By: Alex Coplan
Taking effect on July 1, 2021, Washington’s new facial recognition (FR) law will regulate state and local government use of FR technologies. But will the new law be effective enough to protect your identity? The law serves as a middle ground between privacy advocates and government officials in favor of using FR programs. However, due to vague wording and lack of oversight, the bill’s intent may not always produce the desired results.
On its face, SB 6280 provides proper safeguards to prevent government use and abuse of FR technology. The law includes significant provisions requiring accountability and limitations on use, and signals the Washington legislature’s belief that FR use creates serious policy issues.
First, SB 6280 will apply to all state and local government agencies. This means that agencies operating in Washington must comply with the new law and be subject to its oversight. Some exceptions, however, include the Department of Licensing (DOL) and the Transportation Security Administration (TSA). While these agencies are not subject to SB 6280, they are required to disclose the use of FR technology if located in Washington.
Second, the law requires agencies to provide a notice of intent and produce an accountability report. In other words, government agencies must file notice to obtain and implement FR services. If approved, those agencies must provide accountability reports every two years. These reports disclose the capabilities of the FR system, the data types the system collects, the training procedures and security for protecting data, and how the system can benefit the community.
Third, and perhaps most importantly, SB 6280 requires “meaningful human review” when FR programs create “legal effects concerning individuals or similarly significant effects concerning individuals.” Meaningful human review requires review or oversight by one or more individuals who are trained in accordance with the act. Training includes coverage of the capabilities and limitations of the FR program, and how to interpret the program’s output. The bill considers “legal” or “similarly significant effects” to be decisions that result in the provision or denial of criminal justice, financial services, housing, education, employment opportunities, and other basic civil rights. Accordingly, if an individual faces a significant outcome following government use of FR, they have the right to meaningful human review.
Fourth, agencies must receive a warrant in order to use FR programs during real-time surveillance.
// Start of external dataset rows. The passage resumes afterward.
(* ===== verification/Node.v ===== *)
(** * core/node: the nodes of the state tree

    Byte arrays are kept as the code has them; [Uint256ToBytes] panics on a
    value of more than 32 bytes, as the slice expression in it does. *)

From S2P Require Import Prelude GoBytes Errors Platform.

Module node.

Definition SigAtomic : Z := 1.
Definition SigNullPad : Z := 2.
Definition SigStagnantState : Z := 3.
Definition SigLaminarFlow : Z := 4.
Definition SigVolatileShock : Z := 5.
Definition SigContract : Z := 6.

Record RGNode : Type := mkRGNode
  { Scale : Z;
    Volume : arr 32;
    Variance : arr 32;
    Sig : Z;
    Children : list (arr 32);
    SumSquares : arr 32;
    Count : Z;
    ContractCount : Z }.

Definition Uint256ToBytes (v : option Z) : res (arr 32) :=
  match v with
  | None => Ok (zero_arr 32)
  | Some z => let* b := put_big 32 z in Ok (mk_arr 32 b)
  end.

Definition BytesToUint256 (b : arr 32) : Z := big_SetBytes b.

Section Node.
Context `{Platform}.

Definition nullPadChildRoot : arr 32 := hash.Hash hash.DomainNullPad.
Definition emptyBlockChildRoot : arr 32 := hash.Hash hash.DomainEmptyBlock.

Definition Serialize (n : RGNode) : res bytes :=
  if negb (hash.ValidScale (Scale n)) then fail ErrScaleDomainFault else
  let expectedChildren := if Scale n =? 1 then 1 else 4 in
  if negb (zlen (Children n) =? expectedChildren) then fail ErrInvalidChildArity else
  let v := BytesToUint256 (Volume n) in
  if (v <? 0) || (v >? hash.UINT256_MAX) then fail ErrArithmeticOverflow else
  let vr := BytesToUint256 (Variance n) in
  if (vr <? 0) || (vr >? hash.UINT256_MAX) then fail ErrArithmeticOverflow else
  Ok (hash.DomainRGNode ++ put32 (Scale n) ++ Volume n ++ Variance n ++ [byte_of_Z (Sig n)] ++
      put16 (zlen (Children n)) ++ concat (map arr_bytes (Children n))).

Definition Root (n : RGNode) : res (arr 32) :=
  let* serialized := Serialize n in
  Ok (hash.Hash serialized).

(** The recursion divides the scale by 4 down to 1; the largest valid scale is
    4^8, so nine calls are enough ([NullNode_fuel] below). *)
Fixpoint NullNode_rec (fuel : nat) (scale : Z) : res RGNode :=
  match fuel with
  | O => Panic
  | S fuel =>
    if negb (hash.ValidScale scale) then fail ErrScaleDomainFault else
    if scale =? 1 then
      Ok (mkRGNode 1 (zero_arr 32) (zero_arr 32) SigNullPad [nullPadChildRoot] (zero_arr 32) 0 0)
    else
      let* childNull := NullNode_rec fuel (scale / 4) in
      let* childRoot := Root childNull in
      Ok (mkRGNode scale (zero_arr 32) (zero_arr 32) SigNullPad (replicate 4 childRoot) (zero_arr 32) 0 0)
  end.

Definition NullNode (scale : Z) : res RGNode := NullNode_rec 9 scale.

Definition EmptyBlockRoot : res (arr 32) :=
  let n := mkRGNode 1 (zero_arr 32) (zero_arr 32) SigStagnantState [emptyBlockChildRoot] (zero_arr 32) 0 0 in
  match Root n with
  | Ok root => Ok root
  | Err _ => Ok (zero_arr 32)
  | Panic => Panic
  end.

Definition isNullPadNode (n : RGNode) : bool :=
  if zlen (Children n) =? 0 then false else
  if negb (BytesToUint256 (Volume n) =? 0) then false else
  if negb (BytesToUint256 (Variance n) =? 0) then false else
  if negb (Count n =? 0) then false else
  if Scale n =? 1 then bool_decide (Children n = [nullPadChildRoot]) else
  match (let* childNull := NullNode (Scale n / 4) in Root childNull) with
  | Ok childRoot => forallb (fun ch => bool_decide (ch = childRoot)) (Children n)
  | _ => false
  end.

Definition isEmptyBlockNode (n : RGNode) : bool :=
  match Children n with
  | [ch] => bool_decide (ch = emptyBlockChildRoot) && (BytesToUint256 (Volume n) =? 0) &&
            (BytesToUint256 (Variance n) =? 0)
  | _ => false
  end.

Definition deriveSignature (n : RGNode) : Z :=
  if isNullPadNode n then SigNullPad else
  if Scale n =? 1 then (if isEmptyBlockNode n then SigStagnantState else SigAtomic) else
  let volume := BytesToUint256 (Volume n) in
  let variance := BytesToUint256 (Variance n) in
  if (volume =? 0) && (variance =? 0) then SigStagnantState else
  if (ContractCount n =? Count n) && (Count n >? 0) && (volume >? 0) then SigContract else
  if variance =? 0 then SigLaminarFlow else
  if Count n >? 0 then
    let mean := volume / Count n in
    let threshold := mean * mean * 4 in
    if variance >? threshold then SigVolatileShock else SigLaminarFlow
  else SigLaminarFlow.

Definition DeriveSignature (n : RGNode) : Z := deriveSignature n.

Definition RecomputeSig (n : RGNode) : res Z :=
  let computed := deriveSignature n in
  if negb (computed =? Sig n) then fail ErrSignatureMisrepresentation else Ok computed.
End Node.
End node.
This means government actors may not use FR programs simultaneously with a live video feed. Specifically, SB 6280 prohibits use of FR programs body-worn cameras used by law enforcement, meaning police may not use FR programs in the field without judicial authorization.
Companies like Microsoft—who create FR technology—favored and lobbied for the passage of SB 6280. Why, in a bill intended to limit FR use, would Microsoft approve of this legislation? Arguably, SB 6280 may be all bark, but no bite. While this law sounds effective, it lacks enforcement procedures.
For example, the accountability reports may not provide much accountability. At this point, the reports are not required to be approved by any regulatory or legislative body. As a result, there is no enforcement mechanism for the provision of this bill. If an agency chooses to not follow the procedure, who will stop them?
Further, the “meaningful human review” provision lacks substantial definition. The subsection defining this phrase is a single sentence, which fails to provide any direction for decision making. Further, the provision does not require review from any third party, allowing agencies to review any potential misconduct themselves, with their own employees.
Additionally, SB 6280’s warrant requirement only covers real-time identification, so agencies may freely use FR technology on previously shot footage without obtaining a warrant first. By allowing agencies to engage in this practice without a warrant, SB 6280 subjects the public to unchecked surveillance by law enforcement.
Washington enacted SB 6280 to provide compromise and regulation to an emerging field. However, the law lacks sufficient procedures for enforcing violations. Without those procedures, or a moratorium on FR use, government agencies can abuse these technologies to the detriment of every Washingtonian.